2015-05-14 Thread Corey Nolet
I raised the log levels to try to figure out what happens. I see log
statements on the broker stating:

New topic creation callback for 
New partition creation callback for 
Invoking state change to NewPartition for partitions 
Invoking state change to OnlinePartitions for partitions 
Error while fetching metadata for partition [testtopic, 0]
kafka.common.LeaderNotAvailableExzception: No leader exists for partition
0...

I'm not sure what's happening between the time I create my topic and the
time the broker sees that it needs to add the partition assignment to
zookeeper with itself as the leader but it's strange that the log messages
above seem like they are missing the data. New topic creation callback for
 seems like it should be listing a topic and not blank.

Any ideas?

On Thu, May 14, 2015 at 1:00 PM, Corey Nolet cjno...@gmail.com wrote:

 I'm firing up a KafkaServer (using some EmbeddedKafkaBroker code that I
 found on Github) so that I can run an end-to-end test ingesting data
 through a kafka topic with consumers in Spark Streaming pushing to
 Accumulo.

 Thus far, my code is doing this:

 1) Creating a MiniAccumuloCluster and KafkaServer (using the zookeepers
 from the mini Accumulo cluster)
 2) Creating a topic using AdminUtil
 3) Starting up a Spark streaming context using a Kafka stream that puts
 all data into Accumulo
 4) Creating a producer and sending a message to the Kafka topic.

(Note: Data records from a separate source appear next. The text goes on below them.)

(** C31: The quicksort returns for every array whose offsets fit a [uint]: its stack
    of 128 ints never overflows and it reads and writes inside the array only.
    It always leaves a permutation of the elements, and a sorted one unless an
    allocation failed. *)
Theorem xqsort_sorts {A E} compar (malloc : Z → E → bool * E) size `{!Comparator compar} (a : list A) e :
  0 < size → Z.of_nat (length a) * size ≤ 2 ^ 32 → Z.of_nat (length a) ≤ 2 ^ 31 →
  ∃ a' e', xqsort compar malloc size (Z.of_nat (length a)) (a, e) = Some (tt, (a', e')) ∧ a' ≡ₚ a ∧
    ((∀ n e, fst (malloc n e) = true) → StronglySorted (λ x y, compar x y ≤ 0) a').
Proof. intros Hs Hf Hn. by apply xqsort_runs. Qed.

#[export] Instance Zsub_comparator : Comparator Z.sub.
Proof. split; intros; lia. Qed.

Lemma xqsort_sorts_witness :
  ∃ a', xqsort Z.sub (λ (_ : Z) (e : unit), (true, e)) 4 5 ([3; 1; 2; 3; -7], tt) = Some (tt, (a', tt)) ∧
    StronglySorted (λ x y, x - y ≤ 0) a'.
Proof.
  destruct (xqsort_sorts Z.sub (λ (_ : Z) (e : unit), (true, e)) 4 [3; 1; 2; 3; -7] tt) as (a' & [] & Hr & _ & Hs);
    [lia|vm_compute; congruence|vm_compute; congruence|].
  exists a'. split; [exact Hr|apply Hs; reflexivity].
Defined.
Lemma encode_runs (t : Tokenizer F) text bos eos e :
  malloc_succeeds malloc → tok_ok t → sorted_vocab t = None ∨ indexed t →
  ∃ sv e' pre toks, encode t text bos eos (strlen text + 3) e =
      Some ((with_index t sv, toks ++ (if eos then [2] else [])), e') ∧
    indexed (with_index t sv) ∧ Forall (valid t) toks ∧ Z.of_nat (length toks) ≤ strlen text + 2 ∧
    premerge t bos (cstr text) pre ∧ merged t pre toks ∧
    text_of t pre = (if bos then spell t 1 else []) ++
      (if cstr text is [] then [] else [32]) ++ flat_map (piece_text t) (split_utf8 (cstr text) []) ∧
    ∀ k x y, adjacent toks k x y → unmergeable t f_m1e10 x y.
Proof.
  intros Hm Ht Hs. destruct (sort_vocab_runs t e Hm Ht Hs) as (sv & e1 & Hsv & Hix). set (t' := with_index t sv) in *.
  assert (Ht' : tok_ok t') by (destruct Ht; by split). pose proof (ok_max t Ht) as Hmax. pose proof (ok_range t Ht) as Hran.
  unfold encode. erewrite bind_run by exact Hsv.
  change (max_token_length t') with (max_token_length t). rewrite u32_id by (unfold is_u32; lia).
  set (bufsize := max_token_length t * 2 + 1 + 2).
  pose proof (Hm bufsize e1) as Hm1. unfold tmalloc at 1. unfold bind at 1. destruct (malloc bufsize e1) as [b e2]. cbn in Hm1. subst b.
  cbv zeta. set (cap := strlen text + 3). set (l1 := if bos then [1] else []).
  assert (Hb1 : (if bos then push_token cap [] 1 else ret []) e2 = Some (l1, e2)).
  { unfold l1. destruct bos; [|done]. by rewrite push_token_runs by (unfold cap, strlen; cbn; lia). }
  assert (Hv1 : Forall (valid t) l1 ∧ (length l1 ≤ 1)%nat ∧ text_of t l1 = (if bos then spell t 1 else [])).
  { unfold l1. destruct bos; cbn; rewrite ?app_nil_r; repeat split; try constructor; unfold valid; try lia; constructor. }
  destruct Hv1 as (Hv1 & Hl1 & Hx1). erewrite bind_run by exact Hb1.
  assert (Hb2 : ∃ l2, (if negb (deref (cstr text) =? 0)
      then let* dummy_prefix := lookup_token t' [32] in push_token cap l1 dummy_prefix else ret l1) e2 = Some (l1 ++ l2, e2) ∧
    Forall (valid t) l2 ∧ text_of t l2 = (if cstr text is [] then [] else [32]) ∧ (length l2 ≤ 1)%nat ∧
    (if cstr text is [] then l2 = [] else ∃ i, l2 = [i] ∧ valid t i ∧ spell t i = [32])).
  { pose proof (cstr_bytes text) as Hcb. destruct (cstr text) as [|c cs] eqn:Ec;
      [exists []; rewrite app_nil_r; split_and!; [done|constructor|done|cbn; lia|done]|].
    apply Forall_cons in Hcb as [Hc _]. cbn [deref].
    destruct (Z.eqb_spec c 0) as [|_]; [lia|]. cbn [negb].
    destruct (lookup_token_runs t' [32] e2 Ht' Hix eq_refl) as (i & Hi & Hlk). erewrite bind_run by exact Hi.
    rewrite push_token_runs by (unfold cap, strlen; lia). exists [i].
    destruct Hlk as [[_ Hn]|[Hv Hsp]]; [destruct (ok_space t Ht) as (k & Hk & Hks); by destruct (Hn k)|].
    split_and!; [done|by constructor| |done|by exists i]. cbn. rewrite app_nil_r. exact Hsp. }
  destruct Hb2 as (l2 & Hr2 & Hv2 & Hx2 & Hl2 & Hsp2). erewrite bind_run by exact Hr2.
  destruct (encode_bytes_runs t' cap bufsize e2 Ht' Hix ltac:(unfold bufsize; lia) (cstr text) [] (l1 ++ l2))
    as (l3 & Hr3 & Hv3 & Hx3 & Hl3 & gs & Hg3 & Hgs); [apply cstr_bytes|constructor|cbn; lia| |].
  { rewrite length_app. unfold cap, strlen. cbn. lia. }
  erewrite bind_run by exact Hr3. set (pre := (l1 ++ l2) ++ l3).
  destruct (merge_loop_runs t' bufsize e2 (merged t pre) Ht' Hix ltac:(unfold bufsize; cbn; lia)
    (kept_with_index t sv _ (merged_kept t pre)) (S (length pre)) pre) as (toks & Hr4 & Hv4 & Hx4 & Hl4 & Hn4); [lia|unfold pre; rewrite !Forall_app; exact (conj (conj Hv1 Hv2) Hv3)|by intros I _ ?|].
  erewrite bind_run by exact Hr4. unfold pre in Hl4. rewrite !length_app in Hl4. cbn in Hl3.
  assert (Hlen : Z.of_nat (length toks) ≤ strlen text + 2) by (unfold strlen; lia).
  exists sv, e2, pre, toks. split.
  - destruct eos; [erewrite bind_run by (apply push_token_runs; unfold cap; lia); done|by rewrite app_nil_r].
  - split; [done|]. split; [exact Hv4|]. split; [exact Hlen|]. split; [|split; [exact Hx4|split; [|exact Hn4]]].
    + exists l2, gs. unfold pre. rewrite Hg3, <- (assoc_L (++)). by split_and!.
    + change (text_of t') with (text_of t) in *. unfold pre. rewrite !text_of_app, Hx1, Hx2, Hx3. by rewrite <- (assoc_L (++)).
Qed.
(** ** State updates *)

Definition set_disc (d : master_t K) (s : T) : T :=
  Dist d (denv s) (model s) (ring s) (metrics s) (pump_msg s) (pump_src s) (hook_last s) (token_x s) (console s).
Definition set_denv (e : E) (s : T) : T :=
  Dist (disc s) e (model s) (ring s) (metrics s) (pump_msg s) (pump_src s) (hook_last s) (token_x s) (console s).
Definition set_model (m : model_t) (s : T) : T :=
  Dist (disc s) (denv s) m (ring s) (metrics s) (pump_msg s) (pump_src s) (hook_last s) (token_x s) (console s).
Definition set_ring (r : ring_t) (s : T) : T :=
  Dist (disc s) (denv s) (model s) r (metrics s) (pump_msg s) (pump_src s) (hook_last s) (token_x s) (console s).
Definition set_metrics (m : metrics_t) (s : T) : T :=
  Dist (disc s) (denv s) (model s) (ring s) m (pump_msg s) (pump_src s) (hook_last s) (token_x s) (console s).
Definition set_pump (m : rpc_msg_t) (a : rpc_addr_t) (s : T) : T :=
  Dist (disc s) (denv s) (model s) (ring s) (metrics s) m a (hook_last s) (token_x s) (console s).
Definition set_hook_last (n : Z) (s : T) : T :=
  Dist (disc s) (denv s) (model s) (ring s) (metrics s) (pump_msg s) (pump_src s) n (token_x s) (console s).
Definition set_token_x (x : list Z) (s : T) : T :=
  Dist (disc s) (denv s) (model s) (ring s) (metrics s) (pump_msg s) (pump_src s) (hook_last s) x (console s).
Definition set_console (c : list Z) (s : T) : T :=
  Dist (disc s) (denv s) (model s) (ring s) (metrics s) (pump_msg s) (pump_src s) (hook_last s) (token_x s) c.
(* ===== verification/Cluster.v ===== *)
(** * A generation session of the whole ring (src/xv6-riscv/user/distinf.c)

    The master's generation loop and the workers' threads as one system, step by
    step, over a network that may lose, delay, duplicate and reorder datagrams.
    The steps are the operations of Session.v and Worker.v: a transmission of the
    embedded token, the handler of a returned activation, the master's turn once
    it has one, a worker's call-back on an activation, and a pass of a worker's
    inference thread.  The system prints what the single-node program prints. *)
From stdpp Require Import relations.
From S2P Require Import Prelude RpcMsg Kernel Rpc Registry Wire Master Hop Llama Checkpoint Shard Worker.
From S2P Require Import Text Tokenizer Sampler Session Ring Generate.

(** The master with the local variables of its loop, and the workers in ring
    order. *)
Record cluster_t (K E : Type) := Cluster {
  boss : dist_t K E;
  now_token : Z;
  now_pos : Z;
  sent_at : Z;
  tries : nat;
  finished : bool;
  team : list (worker_t K E);
}.
Arguments Cluster {K E}.
Arguments boss {K E}.
Arguments now_token {K E}.
Arguments now_pos {K E}.
Arguments sent_at {K E}.
Arguments tries {K E}.
Arguments finished {K E}.
Arguments team {K E}.

Section System.
Context {K E D : Type} `{Kernel K} `{ShardEnv E} `{NodeEnv E} `{FloatOps Z} `{FloatFile Z} `{FloatTest Z} `{DoubleOps D}.
Context (plm plw : pool) (prompt : list Z) (steps : Z) (head_slot : nat) (maddr : rpc_addr_t).

Abbreviation C := (cluster_t K E).

Definition set_boss (m : dist_t K E) (c : C) : C :=
  Cluster m (now_token c) (now_pos c) (sent_at c) (tries c) (finished c) (team c).
Definition set_team (ws : list (worker_t K E)) (c : C) : C :=
  Cluster (boss c) (now_token c) (now_pos c) (sent_at c) (tries c) (finished c) ws.

Definition waddr (w : worker_t K E) : rpc_addr_t := RpcAddr (info_ip (w_self w)) (info_port (w_self w)).
Definition goes_to (pk : packet) (a : rpc_addr_t) : Prop := (dst_ip pk, dst_port pk) = (ip a, port a).

(** The datagrams a node may receive: everything that was ever sent. *)
Inductive on_net (c : C) : rpc_addr_t → packet → Prop :=
  | from_boss pk : pk ∈ sent (kern (rpc (disc (boss c)))) → on_net c maddr pk
  | from_worker i w pk : team c !! i = Some w → pk ∈ sent (kern (wrpc w)) → on_net c (waddr w) pk.

(** The message [rpc_recv] makes of an activation. *)
Definition hop_message (pk : packet) (msg : rpc_msg_t) : Prop :=
  msg_ok msg ∧ payload_len msg = len (args_of msg) ∧ proc (call msg) = PROC_INFER_REQ ∧
  ∃ id p v, rpc_parse (contents pk) = Parsed (id, VCall p v PROC_INFER_REQ, args_of msg).

(** A token is embedded and sent for the first time. *)
Definition open_token (token pos : Z) (m : dist_t K E) (ws : list (worker_t K E)) (c : C) : Prop :=
  ∃ t m1 m2, start_token token m = Some (tt, m1) ∧ send_attempt (head_addr head_slot m1) pos m1 = Some (t, m2) ∧
    c = Cluster m2 token pos t 1 false ws.

Inductive cstep (c : C) : C → Prop :=
  | c_retry t m :
      finished c = false → g_have_final (ring (boss c)) = false → (tries c < 3)%nat →
      send_attempt (head_addr head_slot (boss c)) (now_pos c) (boss c) = Some (t, m) →
      cstep c (Cluster m (now_token c) (now_pos c) t (S (tries c)) false (team c))
  | c_final src pk msg m :
      finished c = false → g_have_final (ring (boss c)) = false →
      on_net c src pk → goes_to pk maddr → hop_message pk msg →
      master_handle_final msg src (boss c) = Some (tt, m) → cstep c (set_boss m c)
  | c_next next m1 m2 c' :
      finished c = false → g_have_final (ring (boss c)) = true → record_token (sent_at c) (boss c) = Some (tt, m1) →
      turn (D := D) plm prompt (now_token c) (now_pos c) m1 = Some (Some next, m2) → now_pos c + 1 < steps →
      open_token next (now_pos c + 1) m2 (team c) c' → cstep c c'
  | c_end o m1 m2 :
      finished c = false → g_have_final (ring (boss c)) = true → record_token (sent_at c) (boss c) = Some (tt, m1) →
      turn (D := D) plm prompt (now_token c) (now_pos c) m1 = Some (o, m2) → o = None ∨ steps ≤ now_pos c + 1 →
      cstep c (Cluster m2 (now_token c) (now_pos c) (sent_at c) (tries c) true (team c))
  | c_deliver i w src pk msg w' :
      team c !! i = Some w → on_net c src pk → goes_to pk (waddr w) → hop_message pk msg →
      worker_inference_hook msg src w = Some (tt, w') → cstep c (set_team (<[i := w']> (team c)) c)
  | c_infer i w w' :
      team c !! i = Some w → inference_step plw w = Some (tt, w') → cstep c (set_team (<[i := w']> (team c)) c).
End System.

(** ** Lemmas *)

Lemma be_words_inj ws : ∀ ws', Forall is_u32 ws → Forall is_u32 ws' → be_words ws = be_words ws' → ws = ws'.
Proof.
  induction ws as [|v ws IH]; intros [|v' ws'] Hw Hw' E; try done.
  apply Forall_cons in Hw as [Hv Hw], Hw' as [Hv' Hw']. rewrite !be_words_cons in E.
  apply app_inj_1 in E as [E1 E2]; [|done]. f_equal; [|by apply IH].
  rewrite <- (u32_id v), <- (u32_id v'), <- (be32_at_put_0 v []), <- (be32_at_put_0 v' []) by done. by rewrite E1.
Qed.

Lemma hop_bytes_inj h x h' x' :
  hop_ok h → Forall is_u32 x → hop_ok h' → Forall is_u32 x' → hop_bytes h x = hop_bytes h' x' → h = h' ∧ x = x'.
Proof.
  intros Hh Hx Hh' Hx' E. apply be_words_inj in E; [|by apply Forall_app..].
  apply app_inj_1 in E as [E1 E2]; [|done]. split; [|done]. destruct h, h'. unfold hop_words in E1. cbn in E1. congruence.
Qed.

 Looking @ the topic metadata in zookeeper after the topic is created,
 let's say testtopic, I never see the metadata for a leader in
 /brokers/topics/testtopic/partitions show up. If I understand correctly,
 creating a topic does this:

 1) Adds a persistent node into Zookeeper with some json data to denote the
 topic's name as well as the partitions and the list of each broker id for
 each partition.
 2) I am still in the process of digging into this part but I think the
 first item in the list of replicas for each partition is used to define the
 initial leader and the leader is notified via a watcher and told to create
 an ephemeral node so that it can know when that node goes down to assign
 another.

 If I'm correct about #2, it seems like that watcher is never being
 invoked. Any attempt to produce to the topic just returns an error back to
 the producer that says there was no leader selected.

 Anything advice would be much appreciated. I really would like to get our
 stack tested fully through automated testing and Kafka is the last piece we
 need to assemble.





Re: KafkaServer in integration test not properly assigning to leaders to partitions

2015-05-14 Thread Corey Nolet
I think I figured out what the problem is, though I'm not sure how to fix
it.


I've managed to debug through the embedded broker's callback for the
TopicChangeListener#handleChildChange() int he PartitionStateMachine class.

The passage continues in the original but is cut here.